The benefit of aminophylline in the management of acute asthma is controversial. Several clinical trials have found that aminophylline contributes little to the improvement of spirometric measures when adequate beta-adrenergic therapy is already being given. Murphy and associates studied the effect of aminophylline on peak expiratory flow rates in patients with acute asthma.
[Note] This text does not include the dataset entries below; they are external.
(** * warc-embed-netlify: the edge functions and their range polyfill

    A shallow embedding of the four edge functions of the repository
    ([archive.js], [archive-wacz.js], [archive-warc-gz.js] and the embed
    templating function) together with the fragment of the JavaScript
    runtime they rely on: string primitives, [parseInt], the coercions of
    the arithmetic and comparison operators, [ArrayBuffer.prototype.slice],
    [Headers], [Response] and [fetch].

    Conventions of the model.
    - A JavaScript string is a [string]: a sequence of 8-bit code units, which
      is what a header value (a byte string) is.
    - A JavaScript number is [NaN] or an exact integer.  The code only ever
      produces integers (byte offsets and lengths); the model is exact as long
      as they stay below 2^53, which byte offsets of objects held in memory do.
    - An object used as a map ([returnHeaders], a [Headers] object) is a
      [gmap string string] keyed by the lower-case header name. *)

From Stdlib Require Import ZArith NArith Ascii String List Bool Lia.
From Stdlib Require Import Numbers.DecimalString Numbers.DecimalN Numbers.DecimalPos.
From stdpp Require Import base option list gmap strings.

Local Open Scope Z_scope.

(** ** Strings *)

Module Str.

(** The code units after the first [n]. *)
Fixpoint drop (n : nat) (s : string) : string :=
  match n, s with
  | O, _ => s
  | S _, EmptyString => EmptyString
  | S k, String _ s' => drop k s'
  end.

Fixpoint rev_append (s acc : string) : string :=
  match s with
  | EmptyString => acc
  | String c s' => rev_append s' (String c acc)
  end.

Definition rev (s : string) : string := rev_append s EmptyString.

(** [s.startsWith(p)] *)
Fixpoint startsWith (p s : string) : bool :=
  match p with
  | EmptyString => true
  | String a p' =>
      match s with
      | EmptyString => false
      | String b s' => Ascii.eqb a b && startsWith p' s'
      end
  end.

(** [s.endsWith(p)] *)
Definition endsWith (p s : string) : bool := startsWith (rev p) (rev s).

(** [s.includes(p)]: [p] occurs at some position of [s]. *)
Fixpoint includes (p s : string) : bool :=
  startsWith p s ||
  match s with
  | EmptyString => false
  | String _ s' => includes p s'
  end.

(** GetSubstitution for a string pattern (no capture groups): in the
    replacement template [$$] stands for a dollar sign, [$&] for the matched
    text, [$`] for the text before the match and [$'] for the text after it;
    every other code unit, also a dollar sign followed by anything else, is
    copied. *)
Fixpoint GetSubstitution (matched before after template : string) : string :=
  match template with
  | EmptyString => EmptyString
  | String "$" (String "$" t) =>
      String "$" (GetSubstitution matched before after t)
  | String "$" (String "&" t) =>
      matched +:+ GetSubstitution matched before after t
  | String "$" (String "`" t) =>
      before +:+ GetSubstitution matched before after t
  | String "$" (String "'" t) =>
      after +:+ GetSubstitution matched before after t
  | String c t => String c (GetSubstitution matched before after t)
  end.

(** [s.replace(pat, rep)] with a string pattern: only the first occurrence
    is replaced.  [before] is the text already passed over. *)
Fixpoint replace_from (pat rep before s : string) : string :=
  if startsWith pat s
  then GetSubstitution pat before (drop (String.length pat) s) rep
         +:+ drop (String.length pat) s
  else match s with
       | EmptyString => EmptyString
       | String c s' =>
           String c (replace_from pat rep (before +:+ String c EmptyString) s')
       end.

Definition replace (pat rep s : string) : string :=
  replace_from pat rep EmptyString s.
The study group consisted of 44 patients who presented with an acute exacerbation of a previously diagnosed asthmatic condition and whose peak expiratory flow rate remained less than 40 percent of the predicted value after an initial treatment with metaproterenol sulfate. Patients were given an intravenous dose of methylprednisolone sodium succinate, and a baseline serum theophylline level was determined. If the theophylline level was less than 28 [mu]mol per L, patients were randomized to receive either aminophylline or placebo. A bolus infusion was given, followed by a maintenance drip. All patients received nebulized metaproterenol each hour. The peak expiratory flow rate was measured every hour for five hours.
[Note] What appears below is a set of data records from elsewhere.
(* ===== verification/Timestamp.v ===== *)
(** * Time ([Timestamp], [MonotonicTimestamp], [addTime], [howMuchTimeFromNow])

    A time stamp is a signed 64-bit count of microseconds.  Delays are C++
    [double]s of seconds: they are IEEE binary64 numbers of the specification
    [SpecFloat] (53 bits of precision, maximal exponent 1024), so that the
    multiplication by 10^6 of [std::chrono::duration_cast] rounds as the code does
    and the conversion to an integer truncates as the code does. *)

From S2P Require Import Prelude.
From Stdlib Require Import Floats.SpecFloat.

Definition in_int64 (z : Z) : bool := (- 2 ^ 63 <=? z) && (z <? 2 ^ 63).

(** Signed 64-bit arithmetic: overflow is undefined. *)
Definition int64 (z : Z) : result Z :=
  if in_int64 z then Ok z else Fault UndefinedBehaviour.

Abbreviation double := spec_float.

(** [1000000.0] as a [double]. *)
Definition million : double := binary_normalize 53 1024 1000000 0 false.

(** Conversion of a [double] to an integer: truncation; undefined for a NaN, an
    infinity or a value out of range. *)
Definition trunc (x : double) : result Z :=
  match x with
  | S754_zero _ => Ok 0
  | S754_finite s m e =>
      let a := if 0 <=? e then Z.pos m * 2 ^ e else Z.pos m / 2 ^ (- e) in
      int64 (if s then - a else a)
  | _ => Fault UndefinedBehaviour
  end.

Module MonotonicTimestamp.

(** Construction and assignment. *)
Definition new_default : Z := 0.
Definition new_of (microSecondsSinceEpoch : Z) : Z := microSecondsSinceEpoch.
Definition new_copy (ts : Z) : Z := ts.
Definition assign_int (microSecondsSinceEpoch this : Z) : Z := microSecondsSinceEpoch.
Definition assign (ts this : Z) : Z := ts.

Definition lt (a b : Z) : bool := a <? b.
Definition eq (a b : Z) : bool := a =? b.
Definition ne (a b : Z) : bool := negb (a =? b).
Definition gt (a b : Z) : bool := b <? a.
Definition invaild : Z := new_default.
Definition vaild (a : Z) : bool := 0 <? a.

(** [now()]: the clock counts nanoseconds, [duration_cast] truncates. *)
Definition now (steady_clock_ns : Z) : Z := new_of (Z.quot steady_clock_ns 1000).

(** [duration_cast<microseconds>(duration<double>(seconds)).count()] *)
Definition to_microseconds (seconds : double) : result Z :=
  trunc (SFmul 53 1024 seconds million).

Definition addTime (ts : Z) (seconds : double) : result Z :=
  us ← to_microseconds seconds; int64 (ts + us).

End MonotonicTimestamp.

(** [Timestamp] is the same class over the system clock. *)
Module Timestamp.
(** Construction and assignment. *)
Definition new_default : Z := 0.
Definition new_of (microSecondsSinceEpoch : Z) : Z := microSecondsSinceEpoch.
Definition new_copy (ts : Z) : Z := ts.
Definition assign_int (microSecondsSinceEpoch this : Z) : Z := microSecondsSinceEpoch.
Definition assign (ts this : Z) : Z := ts.

Definition lt (a b : Z) : bool := a <? b.
Definition eq (a b : Z) : bool := a =? b.
Definition ne (a b : Z) : bool := negb (a =? b).
Definition gt (a b : Z) : bool := b <? a.
Definition invaild : Z := new_default.
Definition vaild (a : Z) : bool := 0 <? a.
Definition now (system_clock_ns : Z) : Z := new_of (Z.quot system_clock_ns 1000).
Definition addTime (ts : Z) (seconds : double) : result Z :=
  us ← MonotonicTimestamp.to_microseconds seconds; int64 (ts + us).
End Timestamp.

Import MonotonicTimestamp.

Record timespec := mkTimespec { tv_sec : Z; tv_nsec : Z }.

(** [howMuchTimeFromNow] of [src/TimerQueue.cc]. *)
Definition howMuchTimeFromNow (when now : Z) : result timespec :=
  us ← int64 (when - now);
  let us := if us <? 100 then 100 else us in
  Ok {| tv_sec := Z.quot us 1000000; tv_nsec := Z.rem us 1000000 * 1000 |}.

(** ** Lemmas *)

Lemma int64_ok z y : int64 z = Ok y -> y = z.
Proof. unfold int64. destruct (in_int64 z); congruence. Qed.

Definition positive (x : double) : bool :=
  match x with
  | S754_zero s | S754_infinity s | S754_finite s _ _ => negb s
  | S754_nan => false
  end.

Lemma binary_round_aux_sign p emax m e l :
  match binary_round_aux p emax false m e l with
  | S754_zero s | S754_infinity s | S754_finite s _ _ => s = false
  | S754_nan => True
  end.
Proof.
  unfold binary_round_aux. destruct (shr_fexp _ _ _ _ _) as [mrs e1].
  destruct (shr_fexp _ _ _ _ _) as [mrs2 e2].
  destruct (shr_m mrs2); try done. by destruct (Z.leb _ _).
Qed.

Lemma trunc_nonneg x z :
  match x with S754_finite s _ _ => s = false | _ => True end -> trunc x = Ok z -> 0 <= z.
Proof.
  destruct x as [s|s| |s m e]; simpl; intros Hs Hz; simplify_eq; try done.
  apply int64_ok in Hz. subst z. destruct (0 <=? e) eqn:He; [|apply Z.div_pos; lia].
  apply Z.leb_le in He. apply Z.mul_nonneg_nonneg; lia.
Qed.

(** A positive delay is never negative in microseconds (it may round to zero). *)
Lemma to_microseconds_nonneg x z : positive x = true -> to_microseconds x = Ok z -> 0 <= z.
Proof.
  intros Hx. unfold to_microseconds. apply trunc_nonneg.
  destruct x as [[]|[]| |[] m e]; try done. simpl in Hx.
  change million with (S754_finite false 8589934592000000 (-33)). unfold SFmul. simpl xorb.
  pose proof (binary_round_aux_sign 53 1024 (Z.pos (m * 8589934592000000)) (e + -33) loc_Exact) as H.
  by destruct (binary_round_aux _ _ _ _ _ _).
Qed.

Lemma addTime_ge ts x z : positive x = true -> addTime ts x = Ok z -> ts <= z.
Proof.
  intros Hx. unfold addTime. destruct (to_microseconds x) as [us|] eqn:Hu; [|done].
  simpl. intros Hz%int64_ok. pose proof (to_microseconds_nonneg _ _ Hx Hu). lia.
Qed.

Example addTime_100ms : addTime 5000000 (binary_normalize 53 1024 3602879701896397 (-55) false) = Ok 5100000.
Proof. reflexivity. Qed.

Lemma howMuchTimeFromNow_value when now :
  in_int64 (when - now) = true ->
  exists ts, howMuchTimeFromNow when now = Ok ts /\
    0 <= tv_nsec ts < 1000000000 /\ 0 <= tv_sec ts /\
    tv_sec ts * 1000000000 + tv_nsec ts = 1000 * Z.max 100 (when - now).
Proof.
  intros Hi. unfold howMuchTimeFromNow, int64. rewrite Hi. simpl.
  set (us := if when - now <? 100 then 100 else when - now).
  assert (Hus : us = Z.max 100 (when - now)).
  { unfold us. destruct (Z.ltb_spec (when - now) 100); lia. }
  eexists. split; [done|]. simpl.
  pose proof (Z.quot_rem' us 1000000). pose proof (Z.rem_bound_pos us 1000000).
  pose proof (Z.quot_pos us 1000000). lia.
Qed.

(** ** Properties *)

(** The relative time given to the kernel for the next timer is well formed
    (nanoseconds below one second), never below 100 microseconds, and otherwise
    exactly the time left until [when]; for a timer armed by [addTime] with a
    non-negative delay it is that delay in (non-negative) microseconds. *)
Theorem howMuchTimeFromNow_correct now delay when :
  positive delay = true -> addTime now delay = Ok when -> in_int64 (when - now) = true ->
  exists ts us, to_microseconds delay = Ok us /\ 0 <= us /\ howMuchTimeFromNow when now = Ok ts /\
    0 <= tv_nsec ts < 1000000000 /\ 0 <= tv_sec ts /\
    tv_sec ts * 1000000000 + tv_nsec ts = 1000 * Z.max 100 us.
Proof.
  intros Hp Ha Hi. destruct (howMuchTimeFromNow_value when now Hi) as (ts & Hts & Hn & Hs & Hv).
  unfold addTime in Ha. destruct (to_microseconds delay) as [us|] eqn:Hu; [|done]. simpl in Ha.
  apply int64_ok in Ha. subst when. exists ts, us.
  pose proof (to_microseconds_nonneg _ _ Hp Hu). split_and!; try done; lia.
Qed.

Lemma howMuchTimeFromNow_correct_witness :
  exists ts us, howMuchTimeFromNow 5100000 5000000 = Ok ts /\ us = 100000 /\
    tv_sec ts * 1000000000 + tv_nsec ts = 1000 * Z.max 100 us.
Proof.
  destruct (howMuchTimeFromNow_correct 5000000 (binary_normalize 53 1024 3602879701896397 (-55) false) 5100000)
    as (ts & us & Hu & _ & Hts & _ & _ & Hv).
  - reflexivity.
  - reflexivity.
  - reflexivity.
  - exists ts, us. split; [exact Hts|]. split; [|exact Hv]. vm_compute in Hu. congruence.
Defined.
No difference or improvement in the peak expiratory flow rate was apparent in either group at any time during the five-hour study period. The improvement in peak expiratory flow rate from the time of administration of the study drug until the end point was identical for both groups.
Members of the group that received aminophylline had a greater incidence of tremor, palpitations, and nausea and vomiting than members of the placebo-treated group. A patient receiving aminophylline was 10 times more likely to have tremor or nervousness, 4.4 times more likely to have palpitations and 8.3 times more likely to experience nausea and vomiting than a patient receiving placebo. None of the members of either group experienced significant headache.
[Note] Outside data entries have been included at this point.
(* ===== verification/TimerQueue.v ===== *)
(** * Timers ([include/Timer.h], [include/TimerId.h], [src/TimerQueue.cc])

    The timers of a loop: an ordered map from (expiration, sequence number) to
    the owned [Timer], a set of (address, sequence number) pairs by which a timer
    is cancelled, and the set of cancellations that arrive while callbacks run.
    [Timer]s live in a heap, ownership by [std::unique_ptr] is the presence of
    the node in it, and an address may be reused as soon as it is freed. *)

From stdpp Require Import sorting.
From S2P Require Import Prelude Timestamp.
From Stdlib Require Import Floats.SpecFloat Sorted.
Import MonotonicTimestamp.

Module TimerQueue.

(** Callbacks are client code, named by a number ([None]: an empty
    [std::function]). *)
Record Timer := mkTimer {
  callback_ : option nat;
  expiration_ : Z;
  interval_ : double;
  repeat_ : bool;
  sequence_ : Z
}.

(** The constructor draws the sequence number from the global counter. *)
Definition new_Timer (callback : option nat) (when : Z) (interval : double) (seq : Z) : Timer :=
  {| callback_ := callback; expiration_ := when; interval_ := interval;
     repeat_ := SFltb (S754_zero false) interval; sequence_ := seq |}.

Definition restart (now : Z) (t : Timer) : result Timer :=
  e ← (if repeat_ t then addTime now (interval_ t) else Ok invaild);
  Ok {| callback_ := callback_ t; expiration_ := e; interval_ := interval_ t;
        repeat_ := repeat_ t; sequence_ := sequence_ t |}.

(** [fetch_add] on a [std::atomic_int64_t] wraps around. *)
Definition wrap_int64 (z : Z) : Z := (z + 2 ^ 63) mod 2 ^ 64 - 2 ^ 63.

Abbreviation Entry := (Z * Z)%type.
Abbreviation ActiveTimer := (nat * Z)%type.
Definition TimerId : Type := (nat * Z)%type.

(** What a loop-queued closure of [addTimer] and [cancelTimer] does. *)
Inductive Functor :=
  | AddInLoop (timer : nat)
  | CancelInLoop (timer_id : TimerId).

Record TimerQueue := mkTimerQueue {
  timers : gmap nat Timer;
  timer_list_ : list (Entry * nat);
  active_timer_set_ : gset ActiveTimer;
  canceling_timer_set_ : gset ActiveTimer;
  is_running_callback_ : bool;
  s_global_sequence_ : Z;
  pending : list Functor
}.

Definition new_TimerQueue (seq : Z) : TimerQueue :=
  {| timers := ∅; timer_list_ := []; active_timer_set_ := ∅; canceling_timer_set_ := ∅;
     is_running_callback_ := false; s_global_sequence_ := seq; pending := [] |}.

Definition set_timers (h : gmap nat Timer) (q : TimerQueue) : TimerQueue :=
  {| timers := h; timer_list_ := timer_list_ q; active_timer_set_ := active_timer_set_ q;
     canceling_timer_set_ := canceling_timer_set_ q; is_running_callback_ := is_running_callback_ q;
     s_global_sequence_ := s_global_sequence_ q; pending := pending q |}.
Definition set_index (l : list (Entry * nat)) (a : gset ActiveTimer) (q : TimerQueue) : TimerQueue :=
  {| timers := timers q; timer_list_ := l; active_timer_set_ := a;
     canceling_timer_set_ := canceling_timer_set_ q; is_running_callback_ := is_running_callback_ q;
     s_global_sequence_ := s_global_sequence_ q; pending := pending q |}.
Definition set_canceling (c : gset ActiveTimer) (r : bool) (q : TimerQueue) : TimerQueue :=
  {| timers := timers q; timer_list_ := timer_list_ q; active_timer_set_ := active_timer_set_ q;
     canceling_timer_set_ := c; is_running_callback_ := r;
     s_global_sequence_ := s_global_sequence_ q; pending := pending q |}.
Definition set_sequence (s : Z) (q : TimerQueue) : TimerQueue :=
  {| timers := timers q; timer_list_ := timer_list_ q; active_timer_set_ := active_timer_set_ q;
     canceling_timer_set_ := canceling_timer_set_ q; is_running_callback_ := is_running_callback_ q;
     s_global_sequence_ := s; pending := pending q |}.
Definition set_pending (p : list Functor) (q : TimerQueue) : TimerQueue :=
  {| timers := timers q; timer_list_ := timer_list_ q; active_timer_set_ := active_timer_set_ q;
     canceling_timer_set_ := canceling_timer_set_ q; is_running_callback_ := is_running_callback_ q;
     s_global_sequence_ := s_global_sequence_ q; pending := p |}.

(** ** [std::map<Entry, TimerPtr>] *)

(** [operator<] of [std::pair<MonotonicTimestamp, int64_t>]. *)
Definition entry_lt (a b : Entry) : bool := lt a.1 b.1 || (negb (lt b.1 a.1) && (a.2 <? b.2)).

(** [m[k] = v] on a map kept in key order. *)
Fixpoint map_set (k : Entry) (v : nat) (m : list (Entry * nat)) : list (Entry * nat) :=
  match m with
  | [] => [(k, v)]
  | (k', v') :: m' =>
      if entry_lt k k' then (k, v) :: m
      else if entry_lt k' k then (k', v') :: map_set k v m'
      else (k, v) :: m'
  end.
Fixpoint map_erase (k : Entry) (m : list (Entry * nat)) : list (Entry * nat) :=
  match m with
  | [] => []
  | (k', v') :: m' => if decide (k' = k) then m' else (k', v') :: map_erase k m'
  end.
Fixpoint map_find (k : Entry) (m : list (Entry * nat)) : option nat :=
  match m with
  | [] => None
  | (k', v') :: m' => if decide (k' = k) then Some v' else map_find k m'
  end.

(** The elements before and from [upper_bound(edge)] on. *)
Fixpoint split_upper_bound (edge : Entry) (m : list (Entry * nat)) : list (Entry * nat) * list (Entry * nat) :=
  match m with
  | [] => ([], [])
  | (k, v) :: m' =>
      if entry_lt edge k then ([], m)
      else let '(a, b) := split_upper_bound edge m' in ((k, v) :: a, b)
  end.

Definition sizes_agree (q : TimerQueue) : bool :=
  (length (timer_list_ q) =? size (active_timer_set_ q))%nat.

(** [delete] of a timer whose [unique_ptr] goes away. *)
Definition free (p : nat) (q : TimerQueue) : TimerQueue := set_timers (delete p (timers q)) q.

(** ** Operations *)

(** [insert]; [in_loop] is [loop_.isInLoopThread()].  Assigning to an existing
    key would destroy the timer stored there. *)
Definition insert (in_loop : bool) (timer : nat) (q : TimerQueue) : result (bool * TimerQueue) :=
  _ ← assert_ in_loop;
  _ ← assert_ (sizes_agree q);
  t ← deref (timers q) (Some timer);
  let new_entry := (expiration_ t, sequence_ t) in
  let new_timer := (timer, new_entry.2) in
  let is_earily_changed := match timer_list_ q with
                           | [] => true
                           | (k, _) :: _ => lt new_entry.1 k.1
                           end in
  let q := match map_find new_entry (timer_list_ q) with
           | Some old => free old q
           | None => q
           end in
  let success := negb (bool_decide (new_timer ∈ active_timer_set_ q)) in
  let q := set_index (map_set new_entry timer (timer_list_ q)) ({[new_timer]} ∪ active_timer_set_ q) q in
  _ ← assert_ success;
  _ ← assert_ (sizes_agree q);
  Ok (is_earily_changed, q).

Definition erase (del_timer : ActiveTimer) (q : TimerQueue) : result (bool * TimerQueue) :=
  if bool_decide (del_timer ∈ active_timer_set_ q) then
    t ← deref (timers q) (Some del_timer.1);
    let del_entry := (expiration_ t, sequence_ t) in
    let owned := map_find del_entry (timer_list_ q) in
    let q := set_index (map_erase del_entry (timer_list_ q)) (active_timer_set_ q ∖ {[del_timer]}) q in
    Ok (true, match owned with Some p => free p q | None => q end)
  else Ok (false, q).

Definition addTimerInLoop (in_loop : bool) (timer : nat) (q : TimerQueue) : result TimerQueue :=
  _ ← assert_ in_loop;
  '(_, q) ← insert in_loop timer q;
  Ok q.

Definition cancelTimerInLoop (in_loop : bool) (timer_id : TimerId) (q : TimerQueue) : result TimerQueue :=
  _ ← assert_ in_loop;
  _ ← assert_ (sizes_agree q);
  '(erased, q) ← erase timer_id q;
  let q := if negb erased && is_running_callback_ q
           then set_canceling ({[timer_id]} ∪ canceling_timer_set_ q) (is_running_callback_ q) q
           else q in
  _ ← assert_ (sizes_agree q);
  Ok q.

Section operations.
Context {A : Allocator}.

(** [addTimer] and [cancelTimer] may be called from any thread: the change runs
    at once on the loop thread and is queued from another one. *)
Definition addTimer (in_loop : bool) (cb : option nat) (when : Z) (interval : double) (q : TimerQueue)
    : result (TimerId * TimerQueue) :=
  let seq := s_global_sequence_ q in
  let p := malloc (dom (timers q)) in
  let q := set_sequence (wrap_int64 (seq + 1)) (set_timers (<[p := new_Timer cb when interval seq]> (timers q)) q) in
  q ← (if in_loop then addTimerInLoop in_loop p q
       else Ok (set_pending (pending q ++ [AddInLoop p]) q));
  Ok ((p, seq), q).

Definition cancelTimer (in_loop : bool) (timer_id : TimerId) (q : TimerQueue) : result TimerQueue :=
  if in_loop then cancelTimerInLoop in_loop timer_id q
  else Ok (set_pending (pending q ++ [CancelInLoop timer_id]) q).

(** The timer interface of the loop; [now] is what the clock shows. *)
Definition runAt (in_loop : bool) (when : Z) (cb : option nat) (q : TimerQueue) : result (TimerId * TimerQueue) :=
  addTimer in_loop cb when (S754_zero false) q.
Definition runAfter (in_loop : bool) (now : Z) (delay : double) (cb : option nat) (q : TimerQueue)
    : result (TimerId * TimerQueue) :=
  when ← addTime now delay;
  addTimer in_loop cb when (S754_zero false) q.
Definition runEveny (in_loop : bool) (now : Z) (interval : double) (cb : option nat) (q : TimerQueue)
    : result (TimerId * TimerQueue) :=
  when ← addTime now interval;
  addTimer in_loop cb when interval q.
Definition cancel (in_loop : bool) (timer_id : TimerId) (q : TimerQueue) : result TimerQueue :=
  cancelTimer in_loop timer_id q.

(** A queued closure, run by the loop. *)
Definition run_functor (f : Functor) (q : TimerQueue) : result TimerQueue :=
  match f with
  | AddInLoop p => addTimerInLoop true p q
  | CancelInLoop id => cancelTimerInLoop true id q
  end.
The authors conclude that aminophylline contributes no additional benefit as measured by improvement in peak expiratory flow rate in the treatment of patients with acute asthma who are given beta-adrenergic, agents and corticosteroids by inhalation. Aminophylline therapy in these patients also causes significantly more side effects.
The authors note that most members of the study group were young men from the inner city who did not regularly take aminophylline. These individuals should have benefited from aminophylline therapy since their aminophylline levels were low at presentation, but no response was achieved. Aminophylline could have been expected to contribute to improvement in Peak expiratory flow rate since metoproterenol doses were provided hourly and not more frequently. The fact that the treatment group did not benefit from aminophylline suggests that patients who present with higher pretreatment theophylline levels and who receive more frequent nebulizers would have even less benefit from aminophylline therapy (Archives of Internal Medicine, August 9, 1993, vol. 153, p. 1784.)